EDS 214: Analytical Workflows and Scientific Reproducibility

Background

On Monday you wrote a tangled web of spaghetti code. Today, you’re going to reorganize the code without changing the functionality. That process, keeping outputs the same while cleaning the code, is called refactoring and it’s an essential step in creating, maintaining, and sharing workflows.

In most analyses, you won’t know exactly what you need to do fully in advance. Which means your initial implementation is going to be exploratory. Recall the figure below from Day 1 (Stoudt, Vásquez, and Martinez 2021). As you draft your code, you’ll hit dead ends or pivot to new solutions. These dead ends yield confusing code that’s hard to read and build upon. This problem is inevitable! Refactoring is the solution.

Developing a workflow is an exploratory process with many dead ends along the way. Dead ends lead to sloppy code. That’s ok! You can clean it up by refactoring. Reproduced from Stoudt et al. (2021).

One good way to refactor your code is to write a function to perform a task. Writing a function provides several immediate benefits:

The function name (if chosen wisely) describes the task clearly and succinctly, which several lines of code may not do.
A function separates the internal logic of the task (the function body) from the purpose it serves in your analysis (a script). That helps you focus your attention on one at a time, instead of mentally juggling both.
If you end up doing that task multiple times, you can reuse and maintain one function more easily than copy-paste-editing the same chunk multiple times (it’s also less error-prone).

Goals

In this session, you’re going to pick a task in your spaghetti code and refactor it into a function. As you do so, you’ll learn how to apply two GitHub project management tools we covered in lecture: Issues and Pull Requests.

Instructions

Identify and describe the task

It’s probably hard to pick out a task directly from spaghetti code. That’s why it’s called spaghetti! It’s probably easier to refer to your flowchart. Pick a task in your workflow and answer the following questions. Picking the right scope for a task is subjective, and you may need to revise your answers a couple times to find the right level of complexity to refactor.

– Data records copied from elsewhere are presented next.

(* ===== verification/Ast.v ===== *)
(** * Abstract syntax ([src/frontend/ast.rs])

    The tree the parser builds.  A reference into the module's arena is the
    node it points to, a slice a list, an interned string its bytes, a
    [NodeId] its number.  A variant [V] of an enum [T] that takes part in the
    recursion is the constructor [T_V]; the other enums are modules. *)

From S2P Require Import Prelude Words Bytes Span Token.

#[local] Open Scope Z_scope.

Definition NodeId : Set := Z.

Module Ident.

Record Ident : Set := mk { symbol : list Z; kind : IdentKind; span : Span.Span }.

Definition is_user (self : Ident) : bool := Token.is_user (kind self).
Definition is_generic (self : Ident) : bool := Token.is_generic (kind self).
Definition is_builtin (self : Ident) : bool := Token.is_builtin (kind self).

Definition display (self : Ident) : list Z := symbol self.

(** [PartialEq]: the symbols. *)
Definition eq (self other : Ident) : bool := bool_decide (symbol self = symbol other).

End Ident.
Abbreviation Ident := Ident.Ident.

(** [U] and [I] carry a [u16] width. *)
Module IntSuffix.
Inductive IntSuffix : Set := U (bits : Z) | I (bits : Z) | Usize | Isize.
End IntSuffix.
Module FloatSuffix.
Inductive FloatSuffix : Set := F16 | F32 | F64 | F128.
End FloatSuffix.

Module Lit.
Inductive Lit : Set :=
  | Null
  | Str (v : list Z)
  | Char (v : Z)
  | Bool (v : bool)
  | Integer (symbol : list Z) (radix : Radix) (suffix : option IntSuffix.IntSuffix)
  | Float (symbol : list Z) (suffix : option FloatSuffix.FloatSuffix)
  | EnumVariant (symbol : list Z).
End Lit.

Module AssignOp.
Inductive AssignOp : Set :=
  | Assign | Add | AddSat | Sub | SubSat | Mul | MulSat | Div | Rem | BitAnd | BitOr | BitXor
  | Shl | ShlSat | ShlWrap | Shr | ShrSat | ShrWrap | BoolAnd | BoolOr.

Definition display (self : AssignOp) : list Z :=
  match self with
  | Assign => bytes_of "=" | Add => bytes_of "+=" | AddSat => bytes_of "+|="
  | Sub => bytes_of "-=" | SubSat => bytes_of "-|=" | Mul => bytes_of "*="
  | MulSat => bytes_of "*|=" | Div => bytes_of "/=" | Rem => bytes_of "%="
  | BitAnd => bytes_of "&=" | BitOr => bytes_of "|=" | BitXor => bytes_of "^="
  | Shl => bytes_of "<<=" | ShlSat => bytes_of "<<|=" | ShlWrap => bytes_of "<<%="
  | Shr => bytes_of ">>=" | ShrSat => bytes_of ">>|=" | ShrWrap => bytes_of ">>%="
  | BoolAnd => bytes_of "&&=" | BoolOr => bytes_of "||="
  end.
End AssignOp.

Module Inline.
Inductive Inline : Set := None | Always | Never.
Definition display (self : Inline) : list Z :=
  match self with
  | None => bytes_of "mayinline" | Always => bytes_of "#inline" | Never => bytes_of "#noinline"
  end.
#[global] Instance Inline_eq_dec : EqDecision Inline.
Proof. solve_decision. Defined.
End Inline.

Module Extern.
Inductive Extern : Set := None | Implicit | Explicit (name : list Z).
#[global] Instance Extern_eq_dec : EqDecision Extern.
Proof. solve_decision. Defined.
Definition display (self : Extern) : list Z :=
  match self with
  | None => []
  | Implicit => bytes_of "extern"
  | Explicit name => bytes_of "extern " ++ [34] ++ name ++ [34]
  end.
End Extern.

(** ** The tree *)

Module Ast.

Inductive Expr : Set := mkExpr (id : NodeId) (kind : ExprKind) (span : Span.Span)

with ExprKind : Set :=
  | ExprKind_Add (op : BinOp) | ExprKind_AddSat (op : BinOp)
  | ExprKind_Sub (op : BinOp) | ExprKind_SubSat (op : BinOp)
  | ExprKind_Mul (op : BinOp) | ExprKind_MulSat (op : BinOp)
  | ExprKind_Div (op : BinOp) | ExprKind_Rem (op : BinOp)
  | ExprKind_Shl (op : BinOp) | ExprKind_ShlSat (op : BinOp) | ExprKind_ShlWrap (op : BinOp)
  | ExprKind_Shr (op : BinOp) | ExprKind_ShrSat (op : BinOp) | ExprKind_ShrWrap (op : BinOp)
  | ExprKind_BitAnd (op : BinOp) | ExprKind_BitOr (op : BinOp) | ExprKind_BitXor (op : BinOp)
  | ExprKind_Lt (op : BinOp) | ExprKind_Lte (op : BinOp)
  | ExprKind_Gt (op : BinOp) | ExprKind_Gte (op : BinOp)
  | ExprKind_BoolAnd (op : BinOp) | ExprKind_BoolOr (op : BinOp)
  | ExprKind_Eq (op : BinOp) | ExprKind_Neq (op : BinOp)
  | ExprKind_Neg (e : Expr) | ExprKind_Pos (e : Expr) | ExprKind_Not (e : Expr)
  | ExprKind_BitNot (e : Expr)
  | ExprKind_Group (e : Expr)
  | ExprKind_Block (b : Block)
  | ExprKind_If (i : If)
  | ExprKind_Loop (b : Block)
  | ExprKind_While (w : While)
  | ExprKind_For (f : For)
  | ExprKind_Switch (s : Switch)
  | ExprKind_Lit (l : Lit.Lit)
  | ExprKind_Type (t : Type_)
  | ExprKind_Ident (i : Ident)
  | ExprKind_FieldAccess (f : FieldAccess)
  | ExprKind_Deref (e : Expr)
  | ExprKind_UnwrapNullable (e : Expr)
  | ExprKind_Index (i : Index)
  | ExprKind_AddressOf (e : Expr)
  | ExprKind_Try (e : Expr)
  | ExprKind_Undefined
  | ExprKind_FnCall (c : FnCall)
  | ExprKind_StructInit (i : StructInit)
  | ExprKind_ArrayInit (i : ArrayInit)
  | ExprKind_Discard

with BinOp : Set := mkBinOp (lhs rhs : Expr)

with Block : Set :=
  mkBlock (id : NodeId) (is_const : bool) (label : option Ident) (stmts : list Statement)
    (span : Span.Span)

with ElseBlock : Set := ElseBlock_If (i : If) | ElseBlock_Body (b : IfBody)

with IfBody : Set := IfBody_Block (b : Block) | IfBody_Expr (e : Expr)

with If : Set :=
  mkIf (id : NodeId) (cond : Expr) (then_body : IfBody) (else_block : option ElseBlock)
    (span : Span.Span)

with While : Set :=
  mkWhile (id : NodeId) (inline : bool) (cond : Expr) (body : Block) (span : Span.Span)

with For : Set :=
  mkFor (id : NodeId) (inline : bool) (iter_var iterable : Expr) (body : Block) (span : Span.Span)

with Switch : Set :=
  mkSwitch (id : NodeId) (label : option Ident) (expr : Expr) (cases : list SwitchCase)
    (else_capture : option Expr) (else_body : option SwitchBody) (span : Span.Span)

with SwitchCase : Set :=
  mkSwitchCase (id : NodeId) (patterns : list Expr) (capture : option Ident) (body : SwitchBody)
    (span : Span.Span)

with SwitchBody : Set := SwitchBody_Block (b : Block) | SwitchBody_Expr (e : Expr)

with Type_ : Set :=
  | Type_Array (ty : Expr) (is_const : bool) (size sentinel : option Expr)
  | Type_Ptr (ty : Expr) (modifiers : PtrModifiers)
  | Type_ManyPtr (ty : Expr) (sentinel : option Expr) (modifiers : PtrModifiers)
  | Type_Slice (ty : Expr) (sentinel : option Expr) (modifiers : PtrModifiers)
  | Type_Fn (sig : FnSig)
  | Type_Nullable (ty : Expr)
  | Type_Struct (t : StructTy)
  | Type_Union (t : UnionTy)
  | Type_Enum (t : EnumTy)
  | Type_Bool
  | Type_Int (suffix : IntSuffix.IntSuffix)
  | Type_Float (suffix : FloatSuffix.FloatSuffix)
  | Type_Void | Type_Type | Type_Anyptr | Type_Anyint | Type_Anyfloat | Type_Never

with PtrModifiers : Set := mkPtrModifiers (is_const is_volatile : bool) (addrspace : option Expr)

with FnSig : Set := mkFnSig (params : list Expr) (variadic : bool) (ret_ty : Expr)

with Index : Set := mkIndex (collection : Expr) (kind : IndexKind)

with IndexKind : Set :=
  | IndexKind_Index (index : Expr)
  | IndexKind_Range (start end_ : option Expr)
  | IndexKind_RangeInclusive (start : option Expr) (end_ : Expr)

with FnCall : Set := mkFnCall (callee : Expr) (args : list Arg)

with Arg : Set := Arg_Named (name : Ident) (value : Expr) | Arg_Positional (value : Expr)

with StructTy : Set :=
  mkStructTy (fields : list FieldDef) (associated_items : list AssociatedItem)
    (packed linear : bool) (span : Span.Span)

with FieldDef : Set :=
  mkFieldDef (id : NodeId) (ident : Ident) (is_pub : bool) (ty : Expr) (default : option Expr)
    (span : Span.Span)

with UnionTagKind : Set := UnionTagKind_Bare | UnionTagKind_AutoEnum | UnionTagKind_Enum (e : Expr)

with UnionFieldDef : Set :=
  mkUnionFieldDef (id : NodeId) (ident : Ident) (ty : option Expr) (span : Span.Span)

with UnionTy : Set :=
  mkUnionTy (tag : UnionTagKind) (fields : list UnionFieldDef)
    (associated_items : list AssociatedItem) (linear : bool) (span : Span.Span)

with EnumTy : Set :=
  mkEnumTy (tag_ty : option Expr) (variants : list EnumVariantDef)
    (associated_items : list AssociatedItem) (linear : bool) (span : Span.Span)

with EnumVariantDef : Set :=
  mkEnumVariantDef (id : NodeId) (ident : Ident) (value : option Expr) (span : Span.Span)

with StructInit : Set := mkStructInit (ty : option Expr) (fields : list FieldInit)

with ArrayInit : Set := mkArrayInit (ty : option Expr) (elements : list Expr)

with FieldInit : Set := mkFieldInit (ident : Ident) (value : Expr)

with AssociatedItem : Set :=
  mkAssociatedItem (id : NodeId) (kind : AssociatedItemKind) (is_pub : bool) (span : Span.Span)

with AssociatedItemKind : Set :=
  | AssociatedItemKind_Fn (f : Fn)
  | AssociatedItemKind_Const (b : VarBinding)
  | AssociatedItemKind_Var (b : VarBinding)

with Statement : Set := mkStatement (id : NodeId) (kind : StatementKind) (span : Span.Span)

with StatementKind : Set :=
  | StatementKind_Expr (e : Expr)
  | StatementKind_Var (b : VarBinding)
  | StatementKind_Const (b : VarBinding)
  | StatementKind_ComptimeVarBinding (b : VarBinding)
  | StatementKind_Return (e : option Expr)
  | StatementKind_Defer (e : Expr)
  | StatementKind_Errdefer (e : Expr)
  | StatementKind_Assign (lhs : Expr) (op : AssignOp.AssignOp) (rhs : Expr)
  | StatementKind_Break (label : option Ident) (value : option Expr)
  | StatementKind_Continue (label : option Ident) (value : option Expr)

with VarBinding : Set := mkVarBinding (id : NodeId) (name : Ident) (ty : option Expr) (val : Expr)

with FieldAccess : Set := mkFieldAccess (lhs : Expr) (field : Ident) (span : Span.Span)

with Fn : Set :=
  mkFn (ident : Ident) (ext : Extern.Extern) (inline : Inline.Inline) (comptime : bool)
    (callconv : option Expr) (variadic : bool) (params : list FnParam) (ret_ty : Expr)
    (block : option Block)

with FnParam : Set := mkFnParam (id : NodeId) (comptime : bool) (ident : Ident) (ty : Expr).

Definition expr_id (self : Expr) : NodeId := let '(mkExpr id _ _) := self in id.
Definition expr_kind (self : Expr) : ExprKind := let '(mkExpr _ kind _) := self in kind.
Definition expr_span (self : Expr) : Span.Span := let '(mkExpr _ _ span) := self in span.
Definition block_span (self : Block) : Span.Span := let '(mkBlock _ _ _ _ span) := self in span.

Definition IfBody_span (self : IfBody) : Span.Span :=
  match self with IfBody_Block block => block_span block | IfBody_Expr expr => expr_span expr end.
Definition SwitchBody_span (self : SwitchBody) : Span.Span :=
  match self with SwitchBody_Block block => block_span block | SwitchBody_Expr expr => expr_span expr end.

(** [PartialEq] of a node with an identifier compares the identifiers. *)
Definition Expr_eq (self other : Expr) : bool := expr_id self =? expr_id other.
Definition Block_eq (self other : Block) : bool :=
  let '(mkBlock id _ _ _ _) := self in let '(mkBlock id' _ _ _ _) := other in id =? id'.
Definition If_eq (self other : If) : bool :=
  let '(mkIf id _ _ _ _) := self in let '(mkIf id' _ _ _ _) := other in id =? id'.
Definition While_eq (self other : While) : bool :=
  let '(mkWhile id _ _ _ _) := self in let '(mkWhile id' _ _ _ _) := other in id =? id'.
Definition For_eq (self other : For) : bool :=
  let '(mkFor id _ _ _ _ _) := self in let '(mkFor id' _ _ _ _ _) := other in id =? id'.
Definition AssociatedItem_eq (self other : AssociatedItem) : bool :=
  let '(mkAssociatedItem id _ _ _) := self in let '(mkAssociatedItem id' _ _ _) := other in id =? id'.
Definition VarBinding_eq (self other : VarBinding) : bool :=
  let '(mkVarBinding id _ _ _) := self in let '(mkVarBinding id' _ _ _) := other in id =? id'.
Definition FnParam_eq (self other : FnParam) : bool :=
  let '(mkFnParam id _ _ _) := self in let '(mkFnParam id' _ _ _) := other in id =? id'.

Definition ElseBlock_as_if (self : ElseBlock) : option If :=
  match self with ElseBlock_If if_block => Some if_block | _ => None end.
Definition ElseBlock_as_block (self : ElseBlock) : option Block :=
  match self with ElseBlock_Body (IfBody_Block block) => Some block | _ => None end.

Definition StatementKind_display (self : StatementKind) : list Z :=
  match self with
  | StatementKind_Expr _ => bytes_of "Expr"
  | StatementKind_Var _ => bytes_of "Var"
  | StatementKind_Const _ => bytes_of "Const"
  | StatementKind_ComptimeVarBinding _ => bytes_of "Comptime Binding"
  | StatementKind_Return _ => bytes_of "Return"
  | StatementKind_Defer _ => bytes_of "Defer"
  | StatementKind_Errdefer _ => bytes_of "Errdefer"
  | StatementKind_Assign _ _ _ => bytes_of "Assign"
  | StatementKind_Break _ _ => bytes_of "Break"
  | StatementKind_Continue _ _ => bytes_of "Continue"
  end.

Definition is_control_flow (self : Expr) : bool :=
  match expr_kind self with
  | ExprKind_If _ | ExprKind_Loop _ | ExprKind_While _ | ExprKind_For _ | ExprKind_Switch _ => true
  | _ => false
  end.
Definition is_user_ident (self : Expr) : bool :=
  match expr_kind self with ExprKind_Ident ident => Ident.is_user ident | _ => false end.
Definition is_builtin_ident (self : Expr) : bool :=
  match expr_kind self with ExprKind_Ident ident => Ident.is_builtin ident | _ => false end.
Definition is_generic_ident (self : Expr) : bool :=
  match expr_kind self with ExprKind_Ident ident => Ident.is_generic ident | _ => false end.
Definition as_generic_ident (self : Expr) : option Ident :=
  match expr_kind self with
  | ExprKind_Ident ident => if Ident.is_generic ident then Some ident else None
  | _ => None
  end.
Definition as_user_ident (self : Expr) : option Ident :=
  match expr_kind self with
  | ExprKind_Ident ident => if Ident.is_user ident then Some ident else None
  | _ => None
  end.

(** [Display for FieldAccess]: the loop collects the fields of the path, the
    last first, down to the expression it starts from. *)
Fixpoint access_path (current : Expr) : list Ident * Expr :=
  match current with
  | mkExpr _ (ExprKind_FieldAccess (mkFieldAccess lhs field _)) _ =>
      let '(parts, base) := access_path lhs in (field :: parts, base)
  | _ => ([], current)
  end.
Definition FieldAccess_display (self : FieldAccess) : list Z :=
  let '(mkFieldAccess lhs field _) := self in
  let '(parts, base) := access_path lhs in
  match expr_kind base with
  | ExprKind_Ident gi => Ident.display gi
  | _ => bytes_of "<expr>"
  end ++ concat (map (fun field => bytes_of "." ++ Ident.display field) (rev parts))
  ++ bytes_of "." ++ Ident.display field.

(** [Module] without its arena. *)
Inductive ModuleKind : Set := StructDecl (t : StructTy) | NoModule.

End Ast.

Q1: What is the task? Plain language, 2-4 sentences.

Q2: What are the task’s inputs? What data and parameters do you need to know to do the task?

Q3: What is the task’s output? Be specific! If it’s a vector, what type (e.g., character or numeric) is it and how long is it? If it’s a data frame, what are the column names and what are their types? Are there constraints on what the output can be (e.g., sorted, range limits, etc)?

Q4: Which lines of code in your spaghetti currently perform the task?

Answer these questions in a GitHub Issue in your repo (instructions here). For Q4, you should directly link to the code snippet.

Write your function

In the FlukeAndFeather Workflow Organization System™️, functions go in scripts in the R/ directory. This is a common convention for organizing R projects.

Before proceeding, create a branch and switch to it.

Create a script in the R/ directory. Give it a name that describes your task.

Write a function to perform your task. Your answers from the previous section should guide you!

Your answer to Q1 should help you pick the function’s name.
Your answer to Q2 defines the function’s parameters.
Your answer to Q3 defines the function’s return value.
Your answer to Q4 is the starting point for the function body.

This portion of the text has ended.